*** Opening of Data under study ***

(** X20.  The phone step of [edit_record], for a record whose phones
    are distinct objects: with a number [k] between 1 and the number of
    phones and a new number that [validate_phone] accepts, the phone at
    position [k] is removed, the others keep their order and the new phone
    goes last; with a new number it rejects, the record is unchanged and
    the error message is printed.  With [k] out of range the record is
    unchanged and the index is reported. *)
Theorem edit_record_phones_by_index (k : Z) (new_phone_number : string)
  (o : nat) (r : record) :
  (NoDup (List.map oid (phones r)) →
   1 ≤ k ≤ Z.of_nat (length (phones r)) →
   edit_record_phones (Some (Some k)) new_phone_number o r
   = if validate_phone new_phone_number
     then (set_phones (firstn (Z.to_nat (k - 1)) (phones r)
                       ++ skipn (Z.to_nat k) (phones r)
                       ++ [mkField o new_phone_number]) r,
           Updated)
     else (r, BadValue))
  ∧ (phones r ≠ [] →
     ¬ 1 ≤ k ≤ Z.of_nat (length (phones r)) →
     edit_record_phones (Some (Some k)) new_phone_number o r = (r, BadIndex)).
Proof.
  split.
  - intros Hnd Hk. unfold edit_record_phones.
    destruct (phones r) as [|p0 ps] eqn:Hph; [simpl in Hk; lia|].
    rewrite <- Hph in *. cbv zeta.
    destruct (Z.leb_spec 0 (k - 1)); [|lia].
    destruct (Z.ltb_spec (k - 1) (Z.of_nat (length (phones r)))); [|lia].
    cbn [andb].
    destruct (nth_error (phones r) (Z.to_nat (k - 1))) as [old|] eqn:Hnth.
    + unfold Phone. destruct (validate_phone new_phone_number); [|reflexivity].
      unfold edit_phone, remove_phone.
      rewrite (list_remove_nth _ _ _ Hnd Hnth). unfold add_phone, list_append.
      cbn [fst snd phones set_phones]. unfold set_phones at 1.
      cbn [phones id name emails birthday address tags notes].
      replace (S (Z.to_nat (k - 1))) with (Z.to_nat k) by lia.
      now rewrite <- app_assoc.
    + apply nth_error_None in Hnth. lia.
  - intros Hne Hk. unfold edit_record_phones.
    destruct (phones r) as [|p0 ps] eqn:Hph; [contradiction|].
    rewrite <- Hph in *. cbv zeta.
    destruct (Z.leb_spec 0 (k - 1)); [|reflexivity].
    destruct (Z.ltb_spec (k - 1) (Z.of_nat (length (phones r))));
      [lia|reflexivity].
Qed.

(** ** The collections of a record *)

Lemma list_remove_appended {A : Type} (eqb : A → A → bool) (x : A)
  (l : list A) :
  eqb x x = true →
  list_contains eqb x l = false →
  list_remove eqb x (list_append x l) = Ok l.
Proof.
  intros Hrefl. unfold list_contains, list_append.
  induction l as [|y l IH]; simpl.
  - now rewrite Hrefl.
  - destruct (eqb y x); simpl; [discriminate|].
    intros Hc. now rewrite (IH Hc).
Qed.

Lemma Field_eqb_refl (x : Field) : Field_eqb x x = true.
Proof. apply Nat.eqb_refl. Qed.

Lemma Tag_eqb_refl (x : Tag) : Tag_eqb x x = true.
Proof. apply Nat.eqb_refl. Qed.

(** X21.  Adding a phone that the record does not hold yet and
    removing it again gives the record back as it was; so for emails,
    notes and tags. *)
Theorem add_then_remove_restores (r : record) (x : Field) (t : Tag) :
  (list_contains Field_eqb x (phones r) = false →
   remove_phone x (fst (add_phone x r)) = (r, Ok tt))
  ∧ (list_contains Field_eqb x (emails r) = false →
     remove_email x (fst (add_email x r)) = (r, Ok tt))
  ∧ (list_contains Field_eqb x (notes r) = false →
     remove_note x (fst (add_note x r)) = (r, Ok tt))
  ∧ (list_contains Tag_eqb t (tags r) = false →
     remove_tag t (fst (add_tag t r)) = (r, Ok tt)).
Proof.
  destruct r as [i n ps es b a ts ns]. simpl.
  repeat split; intros Hc.
  - unfold remove_phone. simpl.
    now rewrite (list_remove_appended _ _ _ (Field_eqb_refl x) Hc).
  - unfold remove_email. simpl.
    now rewrite (list_remove_appended _ _ _ (Field_eqb_refl x) Hc).
  - unfold remove_note. simpl.
    now rewrite (list_remove_appended _ _ _ (Field_eqb_refl x) Hc).
  - unfold remove_tag. simpl.
    now rewrite (list_remove_appended _ _ _ (Tag_eqb_refl t) Hc).
Qed.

*** Close of Data under study ***

• Task directions: Will you return exactly the lines above from the one with "(notes r) = false →" down to the one with "repeat split; intros Hc.", counting both as part of the range?

• Your solution:
  ∧ (list_contains Field_eqb x (notes r) = false →
     remove_note x (fst (add_note x r)) = (r, Ok tt))
  ∧ (list_contains Tag_eqb t (tags r) = false →
     remove_tag t (fst (add_tag t r)) = (r, Ok tt)).
Proof.
  destruct r as [i n ps es b a ts ns]. simpl.
  repeat split; intros Hc.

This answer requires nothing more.